# TO DO:
Among the entries below, please repeat exactly and only the lines from the line containing "split_and!; [cbn; by rewrite length_alter|done|" to the line containing "rewrite lookup_app_l in", both lines included.

# RECORDS:

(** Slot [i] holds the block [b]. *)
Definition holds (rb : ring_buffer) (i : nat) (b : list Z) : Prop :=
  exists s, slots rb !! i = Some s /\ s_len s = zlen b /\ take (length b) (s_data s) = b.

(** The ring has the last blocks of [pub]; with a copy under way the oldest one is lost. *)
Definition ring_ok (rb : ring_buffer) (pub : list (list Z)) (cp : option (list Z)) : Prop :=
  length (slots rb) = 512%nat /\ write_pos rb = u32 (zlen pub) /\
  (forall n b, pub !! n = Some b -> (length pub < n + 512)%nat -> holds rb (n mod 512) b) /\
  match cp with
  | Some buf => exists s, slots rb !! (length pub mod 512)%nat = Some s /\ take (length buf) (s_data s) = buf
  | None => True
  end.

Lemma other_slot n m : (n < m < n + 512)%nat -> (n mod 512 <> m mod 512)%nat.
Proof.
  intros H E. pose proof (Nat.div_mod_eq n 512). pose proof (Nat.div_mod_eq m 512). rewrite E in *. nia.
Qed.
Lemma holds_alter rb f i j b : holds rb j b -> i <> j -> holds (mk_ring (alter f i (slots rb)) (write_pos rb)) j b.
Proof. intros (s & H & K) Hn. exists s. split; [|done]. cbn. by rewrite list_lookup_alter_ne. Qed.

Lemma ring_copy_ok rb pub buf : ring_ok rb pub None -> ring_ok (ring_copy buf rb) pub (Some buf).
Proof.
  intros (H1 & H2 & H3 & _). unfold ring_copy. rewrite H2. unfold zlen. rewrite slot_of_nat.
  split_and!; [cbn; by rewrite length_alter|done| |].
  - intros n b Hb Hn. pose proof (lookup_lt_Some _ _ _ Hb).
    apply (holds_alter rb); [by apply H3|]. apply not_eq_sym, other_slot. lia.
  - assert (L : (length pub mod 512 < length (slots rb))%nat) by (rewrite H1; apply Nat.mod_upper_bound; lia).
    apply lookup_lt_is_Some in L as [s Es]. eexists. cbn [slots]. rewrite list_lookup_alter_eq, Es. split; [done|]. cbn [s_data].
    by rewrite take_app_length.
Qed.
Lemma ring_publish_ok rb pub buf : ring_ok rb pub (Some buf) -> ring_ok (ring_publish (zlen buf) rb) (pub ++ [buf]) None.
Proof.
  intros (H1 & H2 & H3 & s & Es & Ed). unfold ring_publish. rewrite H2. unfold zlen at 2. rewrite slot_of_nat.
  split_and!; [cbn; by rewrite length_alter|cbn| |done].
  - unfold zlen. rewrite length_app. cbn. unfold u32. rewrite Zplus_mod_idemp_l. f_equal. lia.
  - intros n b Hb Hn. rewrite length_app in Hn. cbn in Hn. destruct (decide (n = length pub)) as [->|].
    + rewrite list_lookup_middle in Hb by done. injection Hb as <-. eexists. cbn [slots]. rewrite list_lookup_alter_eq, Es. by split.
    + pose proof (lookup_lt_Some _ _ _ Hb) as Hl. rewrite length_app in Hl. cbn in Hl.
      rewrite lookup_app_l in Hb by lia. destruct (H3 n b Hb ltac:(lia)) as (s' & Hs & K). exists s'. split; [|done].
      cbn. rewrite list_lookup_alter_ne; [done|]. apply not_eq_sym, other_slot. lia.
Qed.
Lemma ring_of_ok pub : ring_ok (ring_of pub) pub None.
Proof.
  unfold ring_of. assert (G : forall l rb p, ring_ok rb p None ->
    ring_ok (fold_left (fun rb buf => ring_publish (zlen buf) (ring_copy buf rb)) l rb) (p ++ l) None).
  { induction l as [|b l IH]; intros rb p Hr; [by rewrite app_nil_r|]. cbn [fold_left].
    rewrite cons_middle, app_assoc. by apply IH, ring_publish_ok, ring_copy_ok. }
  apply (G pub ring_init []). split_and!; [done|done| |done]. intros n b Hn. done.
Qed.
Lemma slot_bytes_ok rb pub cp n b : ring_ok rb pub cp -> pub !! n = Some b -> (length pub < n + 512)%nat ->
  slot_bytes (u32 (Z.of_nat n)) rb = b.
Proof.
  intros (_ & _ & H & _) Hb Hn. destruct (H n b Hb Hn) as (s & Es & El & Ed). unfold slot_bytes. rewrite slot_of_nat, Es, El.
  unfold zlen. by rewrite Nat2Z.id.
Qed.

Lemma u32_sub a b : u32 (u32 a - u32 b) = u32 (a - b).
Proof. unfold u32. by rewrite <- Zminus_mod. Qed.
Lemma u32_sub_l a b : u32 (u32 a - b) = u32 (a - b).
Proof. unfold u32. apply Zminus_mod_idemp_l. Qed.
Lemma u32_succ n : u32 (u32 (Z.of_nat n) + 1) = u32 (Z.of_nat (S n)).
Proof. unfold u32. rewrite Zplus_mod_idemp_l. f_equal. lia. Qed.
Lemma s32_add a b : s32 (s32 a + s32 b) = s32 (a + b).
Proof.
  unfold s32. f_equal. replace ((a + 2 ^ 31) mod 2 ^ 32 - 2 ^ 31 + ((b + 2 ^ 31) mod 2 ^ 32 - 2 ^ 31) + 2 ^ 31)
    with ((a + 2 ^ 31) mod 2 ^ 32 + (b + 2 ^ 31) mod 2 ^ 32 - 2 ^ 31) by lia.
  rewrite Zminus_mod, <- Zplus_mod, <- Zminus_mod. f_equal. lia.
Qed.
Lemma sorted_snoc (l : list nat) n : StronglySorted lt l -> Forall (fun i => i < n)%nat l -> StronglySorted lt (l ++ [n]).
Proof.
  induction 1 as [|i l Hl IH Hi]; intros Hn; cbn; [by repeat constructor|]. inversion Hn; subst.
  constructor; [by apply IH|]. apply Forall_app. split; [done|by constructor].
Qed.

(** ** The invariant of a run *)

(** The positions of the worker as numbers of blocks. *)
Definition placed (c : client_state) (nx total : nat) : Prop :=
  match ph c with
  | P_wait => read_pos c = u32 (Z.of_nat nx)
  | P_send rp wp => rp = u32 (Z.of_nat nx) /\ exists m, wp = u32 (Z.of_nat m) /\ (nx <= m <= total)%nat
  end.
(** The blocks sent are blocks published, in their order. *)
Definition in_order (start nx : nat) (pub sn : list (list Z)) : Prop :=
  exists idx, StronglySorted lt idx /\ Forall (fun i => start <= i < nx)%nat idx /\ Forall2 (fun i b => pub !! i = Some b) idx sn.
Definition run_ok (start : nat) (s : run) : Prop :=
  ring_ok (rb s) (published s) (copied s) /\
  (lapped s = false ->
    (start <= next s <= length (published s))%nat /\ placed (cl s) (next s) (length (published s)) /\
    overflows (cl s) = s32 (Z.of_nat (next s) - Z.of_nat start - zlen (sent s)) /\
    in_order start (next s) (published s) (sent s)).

...

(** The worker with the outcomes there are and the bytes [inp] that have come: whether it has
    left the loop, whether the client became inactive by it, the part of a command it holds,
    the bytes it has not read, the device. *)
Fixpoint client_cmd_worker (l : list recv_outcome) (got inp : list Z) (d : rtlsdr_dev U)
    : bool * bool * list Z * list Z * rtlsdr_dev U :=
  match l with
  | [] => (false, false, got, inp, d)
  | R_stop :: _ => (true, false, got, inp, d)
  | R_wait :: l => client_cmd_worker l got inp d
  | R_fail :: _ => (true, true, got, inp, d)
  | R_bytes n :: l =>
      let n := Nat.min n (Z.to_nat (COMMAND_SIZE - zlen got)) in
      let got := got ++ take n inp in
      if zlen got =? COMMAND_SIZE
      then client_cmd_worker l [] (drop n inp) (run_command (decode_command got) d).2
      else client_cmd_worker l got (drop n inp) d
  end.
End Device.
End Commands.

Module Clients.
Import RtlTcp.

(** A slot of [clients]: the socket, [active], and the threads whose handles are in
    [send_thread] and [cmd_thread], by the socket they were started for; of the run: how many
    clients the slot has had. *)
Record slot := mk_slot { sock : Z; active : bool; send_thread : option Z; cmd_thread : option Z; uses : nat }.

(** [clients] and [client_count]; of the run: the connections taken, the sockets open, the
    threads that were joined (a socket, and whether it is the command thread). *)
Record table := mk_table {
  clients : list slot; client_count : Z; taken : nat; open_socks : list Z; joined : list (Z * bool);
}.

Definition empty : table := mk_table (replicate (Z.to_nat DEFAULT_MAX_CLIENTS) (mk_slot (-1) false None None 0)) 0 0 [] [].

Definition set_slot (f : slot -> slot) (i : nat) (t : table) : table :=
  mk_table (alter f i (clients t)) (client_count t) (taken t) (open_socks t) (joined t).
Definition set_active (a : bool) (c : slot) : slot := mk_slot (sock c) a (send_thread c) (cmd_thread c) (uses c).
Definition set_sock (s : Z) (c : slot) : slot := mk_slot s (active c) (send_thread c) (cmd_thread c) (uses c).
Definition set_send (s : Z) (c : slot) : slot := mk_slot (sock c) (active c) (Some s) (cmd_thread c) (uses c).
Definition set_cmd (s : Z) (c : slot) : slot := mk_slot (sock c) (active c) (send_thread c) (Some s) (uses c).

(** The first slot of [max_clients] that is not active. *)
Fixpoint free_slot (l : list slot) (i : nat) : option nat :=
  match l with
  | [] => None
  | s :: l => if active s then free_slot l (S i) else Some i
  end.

# ANSWER TO THE EXERCISE:
  split_and!; [cbn; by rewrite length_alter|done| |].
  - intros n b Hb Hn. pose proof (lookup_lt_Some _ _ _ Hb).
    apply (holds_alter rb); [by apply H3|]. apply not_eq_sym, other_slot. lia.
  - assert (L : (length pub mod 512 < length (slots rb))%nat) by (rewrite H1; apply Nat.mod_upper_bound; lia).
    apply lookup_lt_is_Some in L as [s Es]. eexists. cbn [slots]. rewrite list_lookup_alter_eq, Es. split; [done|]. cbn [s_data].
    by rewrite take_app_length.
Qed.
Lemma ring_publish_ok rb pub buf : ring_ok rb pub (Some buf) -> ring_ok (ring_publish (zlen buf) rb) (pub ++ [buf]) None.
Proof.
  intros (H1 & H2 & H3 & s & Es & Ed). unfold ring_publish. rewrite H2. unfold zlen at 2. rewrite slot_of_nat.
  split_and!; [cbn; by rewrite length_alter|cbn| |done].
  - unfold zlen. rewrite length_app. cbn. unfold u32. rewrite Zplus_mod_idemp_l. f_equal. lia.
  - intros n b Hb Hn. rewrite length_app in Hn. cbn in Hn. destruct (decide (n = length pub)) as [->|].
    + rewrite list_lookup_middle in Hb by done. injection Hb as <-. eexists. cbn [slots]. rewrite list_lookup_alter_eq, Es. by split.
    + pose proof (lookup_lt_Some _ _ _ Hb) as Hl. rewrite length_app in Hl. cbn in Hl.
      rewrite lookup_app_l in Hb by lia. destruct (H3 n b Hb ltac:(lia)) as (s' & Hs & K). exists s'. split; [|done].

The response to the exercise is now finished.